Re: sysutils/lsof Author Question (for CLANG)....

From: Edward Tomasz Napierała <trasz_at_FreeBSD.org>
Date: Thu, 8 Nov 2012 16:20:05 +0100
Wiadomość napisana przez Andriy Gapon w dniu 8 lis 2012, o godz. 15:17:
> on 08/11/2012 01:00 Greg 'groggy' Lehey said the following:
>> On Wednesday,  7 November 2012 at 16:35:22 -0600, Larry Rosenman wrote:
>>> On 2012-11-07 15:39, Greg 'groggy' Lehey wrote:
>>>> On Wednesday,  7 November 2012 at 10:32:23 -0500, Benjamin Kaduk
>>>> wrote:
>>>>> 
>>>>> Once again, attempting to use kernel internals outside of the
>>>>> supported interfaces is just asking for trouble; I do not understand
>>>>> why this message is not sinking in over the course of your previous
>>>>> mails to these lists, so I will not try to belabor it further.
>>>> 
>>>> IIRC lsof is a special case that always needs to be built with
>>>> intimate knowledge of the kernel.
>>> 
>>> This is VERY true.  Since some of the information lsof uses has
>>> no API/ABI/KPI/KBI to get, it grovels around in the kernel.
>> 
>> And until those interfaces are provided, I think this is legitimate.
>> If there's anybody out there who hasn't used lsof, you should try it.
>> It's good.
> 
> Just curious why lsof can't use interfaces that e.g. fstat/sockstat/etc use?
> Those base utilities do not seem to experience as much trouble as lsof.

Note that fstat(8) does not report file paths.

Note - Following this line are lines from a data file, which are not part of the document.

(* ===== verification/GlyphScreen.v ===== *)
(** * Screens that go away, and runs (render/glyph.c, GlyphUninit)

    A screen takes its pictures of all glyphs with it.  [handle] is what the
    server does with a request on glyph sets or with such a screen; the runs of
    interest start without sets. *)

From stdpp Require Import functions.
From S2P Require Import Prelude Wire Request Glyphs GlyphProbe GlyphTable GlyphHash GlyphInv GlyphFree GlyphAdd GlyphSets.
From S2P Require Import GlyphRequest GlyphCollect GlyphPending GlyphServe.

(** ** A screen goes away *)

(** What changes are pictures. *)
Record repainted (st st' : GlyphState) : Prop := {
  rp_sets : gm_sets st' = gm_sets st;
  rp_ids : gm_ids st' = gm_ids st;
  rp_global : gm_global st' = gm_global st;
  rp_next : gm_next st' = gm_next st;
  rp_cells : forall g, match gm_cells st !! g with
    | Some c => exists c', gm_cells st' !! g = Some c' /\ gl_refcnt c' = gl_refcnt c /\ gl_sha1 c' = gl_sha1 c
    | None => gm_cells st' !! g = None
    end;
}.

Lemma repainted_refl_cells (cells cells' : gmap Z GlyphRec) :
  cells' = cells -> forall g, match cells !! g with
    | Some c => exists c', cells' !! g = Some c' /\ gl_refcnt c' = gl_refcnt c /\ gl_sha1 c' = gl_sha1 c
    | None => cells' !! g = None
    end.
Proof. intros -> g. destruct (cells !! g) as [c|]; [by exists c|done]. Qed.

#[export] Instance repainted_preorder : PreOrder repainted.
Proof.
  split.
  - intros st. split; [done..|by apply repainted_refl_cells].
  - intros st1 st2 st3 [A1 A2 A3 A4 A5] [B1 B2 B3 B4 B5]. split; [congruence..|]. intros g. specialize (A5 g). specialize (B5 g).
    destruct (gm_cells st1 !! g) as [c|]; [|by rewrite A5 in B5]. destruct A5 as (c2 & H2 & E2 & E2'). rewrite H2 in B5.
    destruct B5 as (c3 & H3 & E3 & E3'). exists c3. split; [done|]. split; congruence.
Qed.

Lemma repainted_ok st st' I P : repainted st st' -> glyphs_ok st I P -> glyphs_ok st' I P.
Proof.
  intros [E1 E2 E3 E4 E5] Hok.
  assert (Himg : same_images (gm_cells st) (gm_cells st')).
  { intros g. specialize (E5 g). destruct (gm_cells st !! g) as [c|]; [|done]. destruct E5 as (c' & ? & _ & ?). by exists c'. }
  assert (Hok' : glyphs_ok (st <| gm_cells := gm_cells st' |>) I P).
  { apply (cells_ok st I P _ P Hok Himg); [|done]. intros g c' Hc'. specialize (E5 g).
    destruct (same_images_back _ _ _ _ Himg Hc') as [c Hc]. rewrite Hc in E5. destruct E5 as (c2 & H2 & Er & _).
    rewrite <- (go_refs _ _ _ Hok g c Hc). congruence. }
  eapply quiet_ok; [|exact Hok']. by split.
Qed.

Lemma repainted_on st st' g : repainted st st' -> is_Some (gm_cells st !! g) -> is_Some (gm_cells st' !! g).
Proof. intros Hr [c Hc]. pose proof (rp_cells _ _ Hr g) as E. rewrite Hc in E. by destruct E as (c' & -> & _). Qed.

Lemma uninit_ref_spec screen gpu r st :
  (ref_live r -> is_Some (gm_cells st !! r_glyph r)) ->
  exists st', uninit_ref screen gpu r st = Ret st' /\ repainted st st'.
Proof.
  intros Hr. unfold uninit_ref. destruct (is_live (r_glyph r)) eqn:El; cbn [negb]; [|by exists st].
  destruct (Hr El) as [c Hc]. rewrite Hc. cbn [obind_opt]. eexists. split; [reflexivity|].
  set (p := if gpu then 0 else _). destruct (p =? 0); [split; [done..|by apply repainted_refl_cells]|].
  split; [done..|]. intros g. cbn. destruct (decide (r_glyph r = g)) as [<-|Hne].
  - rewrite Hc, lookup_insert_eq. by eexists.
  - rewrite lookup_insert_ne by done. by apply repainted_refl_cells.
Qed.

Lemma uninit_refs_spec screen gpu l : forall st,
  (forall r, r ∈ l -> ref_live r -> is_Some (gm_cells st !! r_glyph r)) ->
  exists st', uninit_refs screen gpu l st = Ret st' /\ repainted st st'.
Proof.
  induction l as [|r l IH]; intros st Hl; cbn [uninit_refs]; [by exists st|].
  destruct (uninit_ref_spec screen gpu r st) as (st1 & -> & H1); [by apply Hl; left|]. cbn [obind].
  destruct (IH st1) as (st2 & -> & H2).
  { intros r' Hr' Hlive. apply (repainted_on st); [done|]. apply Hl; [by right|done]. }
  exists st2. split; [done|by etrans].
Qed.

Lemma uninit_depths_spec screen gpu l : forall st,
  (forall h, h ∈ l -> exists m, stands (gm_cells st) h m) ->
  exists st', uninit_depths screen gpu l st = Ret st' /\ repainted st st'.
Proof.
  induction l as [|h l IH]; intros st Hl; cbn [uninit_depths]; [by exists st|].
  assert (Hone : exists st1, (match hashSet h with
    | None => Ret st
    | Some hs => t <-? table h; if Z.of_nat (length t) <? hs_size hs then Undefined else
        uninit_refs screen gpu (take (Z.to_nat (hs_size hs)) t) st end) = Ret st1 /\ repainted st st1).
  { destruct (Hl h ltac:(left)) as (m & [(hs & t & -> & _ & Hok & Hv & _)|[-> _]]); [|by exists st]. cbn [hashSet table obind_opt].
    pose proof (tok_length _ _ _ _ Hok) as Hlen. destruct (Z.ltb_spec (Z.of_nat (length t)) (hs_size hs)); [lia|].
    apply uninit_refs_spec. intros r Hr Hlive. rewrite take_ge in Hr by lia. apply list_elem_of_lookup in Hr as [i Hi]. by apply (Hv i r). }
  destruct Hone as (st1 & -> & H1). cbn [obind]. destruct (IH st1) as (st2 & -> & H2).
  - intros h' Hh'. destruct (Hl h' ltac:(by right)) as [m Hm]. exists m. eapply stands_cells; [|exact Hm].
    intros k g c _ Hc. pose proof (rp_cells _ _ H1 g) as E. rewrite Hc in E. destruct E as (c' & ? & _ & ?). by exists c'.
  - exists st2. split; [done|by etrans].
Qed.

Lemma GlyphUninit_ok st I P screen gpu :
  glyphs_ok st I P -> exists st', GlyphUninit st screen gpu = Ret st' /\ repainted st st'.
Proof.
  intros Hok. apply uninit_depths_spec. intros h [i [Hi Hlt]%lookup_take_Some]%list_elem_of_lookup.
  unfold GlyphFormatNum in Hlt. assert (Hf : depth_ok (Z.of_nat i)) by (unfold depth_ok; lia).
  destruct (go_global _ _ _ Hok _ Hf) as (h' & Hh' & Hst). exists (I (Z.of_nat i)).
  unfold global_hash in Hh'. rewrite Nat2Z.id in Hh'. congruence.
Qed.

(** ** Runs *)

(** What can happen to glyph sets. *)
Inductive glyph_event :=
  | CreateGlyphSet (req : glyph_req) (gsid format : Z)
  | ReferenceGlyphSet (req : glyph_req) (gsid existing : Z)
  | FreeSet (req : glyph_req) (glyphset : Z)
  | AddGlyphs (req : glyph_req) (glyphset nglyphs : Z)
  | FreeGlyphs (req : glyph_req) (glyphset : Z)
  | CloseScreen (screen : nat) (gpu : bool).

Section Runs.
Context (env : render_env).

Definition handle (st : GlyphState) (e : glyph_event) : outcome (GlyphState * Z) :=
  match e with
  | CreateGlyphSet req gsid format => ProcRenderCreateGlyphSet env st req gsid format
  | ReferenceGlyphSet req gsid existing => ProcRenderReferenceGlyphSet env st req gsid existing
  | FreeSet req glyphset => ProcRenderFreeGlyphSet env st req glyphset
  | AddGlyphs req glyphset nglyphs => ProcRenderAddGlyphs env st req glyphset nglyphs
  | FreeGlyphs req glyphset => ProcRenderFreeGlyphs env st req glyphset
  | CloseScreen screen gpu => st1 <-- GlyphUninit st screen gpu; Ret (st1, Success)
  end.

(** Requests are as long as they say, tables stay below the largest size, and a
    request to add glyphs has no two images alike that are new to the depth. *)
Definition fair (st : GlyphState) (e : glyph_event) : Prop :=
  match e with AddGlyphs req glyphset nglyphs => fair_add env st req glyphset nglyphs | _ => few st 0 end.

(** The server without glyph sets. *)
Definition no_glyphs : GlyphState := GS ∅ ∅ (replicate (Z.to_nat GlyphFormatNum) (Hash None None 0)) ∅ 2 0 0 0 [] 0.

Inductive reachable : GlyphState -> Prop :=
  | reach_start : reachable no_glyphs
  | reach_step st e st' rc : reachable st -> fair st e -> handle st e = Ret (st', rc) -> reachable st'.

Lemma no_glyphs_served : served no_glyphs.
Proof.
  exists (fun _ => ∅). split.
  - constructor; cbn; try (intros *; rewrite ?lookup_empty; done).
    + intros f Hf. exists (Hash None None 0). split; [|by right]. unfold global_hash. cbn [gm_global no_glyphs].
      apply lookup_replicate_2. unfold depth_ok, GlyphFormatNum in *. lia.
    + intros g Hg. unfold holders in Hg. rewrite map_to_list_empty in Hg. by apply not_elem_of_nil in Hg.
  - split; intros *; cbn; by rewrite lookup_empty.
Qed.

Lemma few_mono st n : 0 <= n -> few st n -> few st 0.
Proof. intros Hn [H1 H2]. split; [lia|done]. Qed.

Lemma ProcRenderAddGlyphs_served st req glyphset nglyphs :
  0 <= RenderErrBase env -> served st -> fair_add env st req glyphset nglyphs ->
  exists st' rc, ProcRenderAddGlyphs env st req glyphset nglyphs = Ret (st', rc) /\ served st'.
Proof.
  intros Hbase (I & Hok & Hn) Hfair. destruct (gm_ids st !! swapl req glyphset) as [s|] eqn:Hid.
  - destruct (nm_set _ _ Hn _ _ Hid) as [gs Hs].
    destruct (ProcRenderAddGlyphs_ok env st I req glyphset nglyphs s gs Hbase Hok Hfair Hid Hs)
      as [(st' & rc & -> & _ & Hq)|(l & [(st' & I' & h' & rc & -> & Hok' & Hi' & Hs' & _)])].
    + exists st', rc. split; [done|]. exists I. split; [by apply (quiet_ok st)|]. by rewrite (qu_sets _ _ Hq), (qu_ids _ _ Hq).
    + exists st', rc. split; [done|]. exists I'. split; [done|]. rewrite Hs', Hi'. by apply names_hash.
  - assert (Hsv : served st) by by exists I. assert (Hq : forall rc : Z, exists st' rc', Ret (st, rc) = Ret (st', rc') /\ served st') by (intros rc; by exists st, rc).
    assert (Hnat : forall rest, exists st' rc, AddGlyphs_native env st (gr_req_len req) (swapl req glyphset) (swapl req nglyphs) rest = Ret (st', rc) /\ served st').
    { intros rest. unfold AddGlyphs_native. destruct (lookup_set_spec env st (swapl req glyphset) DixAddAccess) as ([rc|s] & -> & Hs).
      - eexists _, rc. split; [reflexivity|]. by apply error_served.
      - specialize (Hs s eq_refl). congruence. }
    unfold ProcRenderAddGlyphs. destruct (too_short _ _); [apply Hq|]. cbv zeta. destruct (gr_swapped req); [|apply Hnat].
    destruct (negb _); [apply Hq|]. destruct (_ || _); [apply Hq|apply Hnat].
Qed.

(** Every event is handled, and keeps the state in order. *)
Lemma handle_served st e : 0 <= RenderErrBase env -> served st -> fair st e -> exists st' rc, handle st e = Ret (st', rc) /\ served st'.
Proof.
  intros Hbase Hsv Hfair. destruct e as [req gsid format|req gsid existing|req glyphset|req glyphset nglyphs|req glyphset|screen gpu]; cbn [handle].
  - by apply ProcRenderCreateGlyphSet_served.
  - by apply ProcRenderReferenceGlyphSet_served.
  - by apply ProcRenderFreeGlyphSet_served.
  - by apply ProcRenderAddGlyphs_served.
  - by apply ProcRenderFreeGlyphs_served.
  - destruct Hsv as (I & Hok & Hn). destruct (GlyphUninit_ok st I [] screen gpu Hok) as (st' & -> & Hr). cbn [obind].
    exists st', Success. split; [done|]. exists I. split; [by apply (repainted_ok st)|]. by rewrite (rp_sets _ _ Hr), (rp_ids _ _ Hr).
Qed.

Lemma reachable_served st : 0 <= RenderErrBase env -> reachable st -> served st.
Proof.
  intros Hbase. induction 1 as [|st e st' rc _ IH Hfair Hrun]; [apply no_glyphs_served|].
  destruct (handle_served st e Hbase IH Hfair) as (st2 & rc2 & Hrun2 & Hsv). congruence.
Qed.
End Runs.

On the other hand, procstat(8)
does.  It looks like "procstat -fa" and "procstat -va" together provide the
same information lsof(8) does; unfortunately there doesn't seem to be a way
to show a "merged" output for files opened (-f) and files mmapped, but closed
(-v).

-- 
If you cut off my head, what would I say?  Me and my head, or me and my body?